Smith let out a long breath. “If they knew enough to blow the top off that mountain, we have to assume they’ve got Fujiyama’s files. They’ll circle their wagons around anyone who was mentioned in them.”
“I don’t see that we have much of a choice. We’re talking about Japan spending the last thirty years building a clandestine military and now purposely courting a war with China. The president can’t march into the UN with a bunch of conjecture. We need something concrete.”

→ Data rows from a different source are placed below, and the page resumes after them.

Lemma vlq_loop_small data fuel : forall out pos,
  Forall (fun b => byte_val b < 128) data ->
  0 <= pos -> (Z.to_nat (len data - pos) < fuel)%nat ->
  vlq_loop fuel data out pos
  = Some (Ok (out ++ (drop (Z.to_nat pos) data ≫= fun b => [b; x00; x00; x00]))).
Proof.
  induction fuel as [|fuel IH]; intros out pos Hsmall Hpos Hfuel;
    cbn [vlq_loop]; [lia|].
  destruct (Z.ltb_spec pos (len data)) as [Hlt|Hge].
  - cbn [vlq_group]. destruct (Z.ltb_spec pos (len data)); [|lia].
    assert (Hb : byte_val (getbyte data pos) < 128).
    { rewrite Forall_forall in Hsmall. apply Hsmall.
      unfold getbyte. destruct (data !! Z.to_nat pos) as [b|] eqn:E.
      - simpl. by eapply list_elem_of_lookup_2.
      - apply lookup_ge_None in E. unfold len in Hlt. lia. }
    pose proof (byte_val_range (getbyte data pos)) as Hr.
    assert (H128 : Z.land (index data pos) 128 = 0).
    { unfold index. change 128 with (2 ^ 7). apply Z.bits_inj'. intros i Hi.
      rewrite Z.land_spec, Z.bits_0.
      destruct (decide (i = 7)) as [->|Hne].
      - rewrite Z.pow2_bits_true by lia. rewrite andb_true_r.
        apply Z.bits_above_log2; [lia|].
        destruct (decide (byte_val (getbyte data pos) = 0)) as [->|Hnz];
          [simpl; lia|].
        apply Z.log2_lt_pow2; lia.
      - rewrite Z.pow2_bits_false by lia. apply andb_false_r. }
    rewrite H128. cbn.
    assert (Hv : Z.lor 0 (Z.shiftl (Z.land (index data pos) 127) 0)
                 = byte_val (getbyte data pos)).
    { rewrite Z.lor_0_l, Z.shiftl_0_r. unfold index.
      change 127 with (Z.ones 7). rewrite Z.land_ones by lia.
      apply Z.mod_small. change (2 ^ 7) with 128. lia. }
    rewrite Hv, to_bytes_4_little_small by exact Hb.
    rewrite IH by (try assumption; lia).
    rewrite (getbyte_drop data pos) by lia. cbn.
    by rewrite <- app_assoc.
  - rewrite drop_ge by (unfold len in Hge; lia). cbn. by rewrite app_nil_r.
Qed.

(** X21. On an input whose bytes all have the continuation bit clear, every
    byte is a value of its own, emitted as four little-endian bytes. *)
Theorem decompress_vlq_single_byte_values data :
  Forall (fun b => byte_val b < 128) data ->
  decompress_vlq data
  = Some (Ok (data ≫= fun b => [b; x00; x00; x00])).
Proof.
  intros Hsmall. unfold decompress_vlq.
  rewrite vlq_loop_small; [reflexivity|exact Hsmall|lia|unfold len; lia].
Qed.

Lemma decompress_vlq_single_byte_values_witness :
  decompress_vlq [x2c; x7f; x00]
  = Some (Ok ([x2c; x7f; x00] ≫= fun b => [b; x00; x00; x00])).
Proof.
  apply (decompress_vlq_single_byte_values [x2c; x7f; x00]).
  repeat constructor.
Defined.

(** ** Probe driver *)

Section ConfidenceRange.
Variable rnd : Q -> Q.
Hypothesis rnd_nonneg : forall q, (0 <= q -> 0 <= rnd q)%Q.

Lemma score_add_nonneg (b : bool) (score c : Q) :
  (0 <= score -> 0 <= c ->
   0 <= (if b then rnd (score + rnd c) else score))%Q.
Proof.
  intros Hs Hc. destruct b; [|exact Hs].
  apply rnd_nonneg. rewrite <- (Qplus_0_l 0).
  apply Qplus_le_compat; [exact Hs|by apply rnd_nonneg].
Qed.

Lemma score_add2_nonneg (b1 b2 : bool) (score c1 c2 : Q) :
  (0 <= score -> 0 <= c1 -> 0 <= c2 ->
   0 <= (if b1 then rnd (score + rnd c1)
         else if b2 then rnd (score + rnd c2) else score))%Q.
Proof.
  intros Hs Hc1 Hc2. destruct b1; [by apply (score_add_nonneg true)|].
  by apply score_add_nonneg.
Qed.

Smith just couldn’t stay awake anymore. His body was draining his normally limitless reserves to heal itself and it wouldn’t be denied any longer. As he started to drift off, his mind began to project images of war. He’d been through too many. Seen too much. But what he’d experienced was nothing compared with the scale of a confrontation between the two Asian giants.
What would that look like?
Not anything anyone had seen before. Takahashi was too smart to let China overwhelm him with its superior numbers and the sheer weight of its hardware. No, much more likely the first shots fired in this conflict would be silent. Takahashi would simply have a handful of men fly to China and deploy his nanoscale weapon. The country would quietly rot from within. Eventually, the power grid would falter, machinery would crumble, buildings would collapse.
By the time the Chinese figured out what was happening, they’d be living in the Stone Age. No food, no transportation, no heat. Not even help from the outside because any relief effort would be attacked by the same nanotech that had destroyed China.
And in truth, that was a best-case scenario. Based on what he’d seen of Takahashi’s technology, Smith wasn’t confident that it could be controlled. A few minor mutations and it could run amok, spreading across the planet and destroying everything in its path.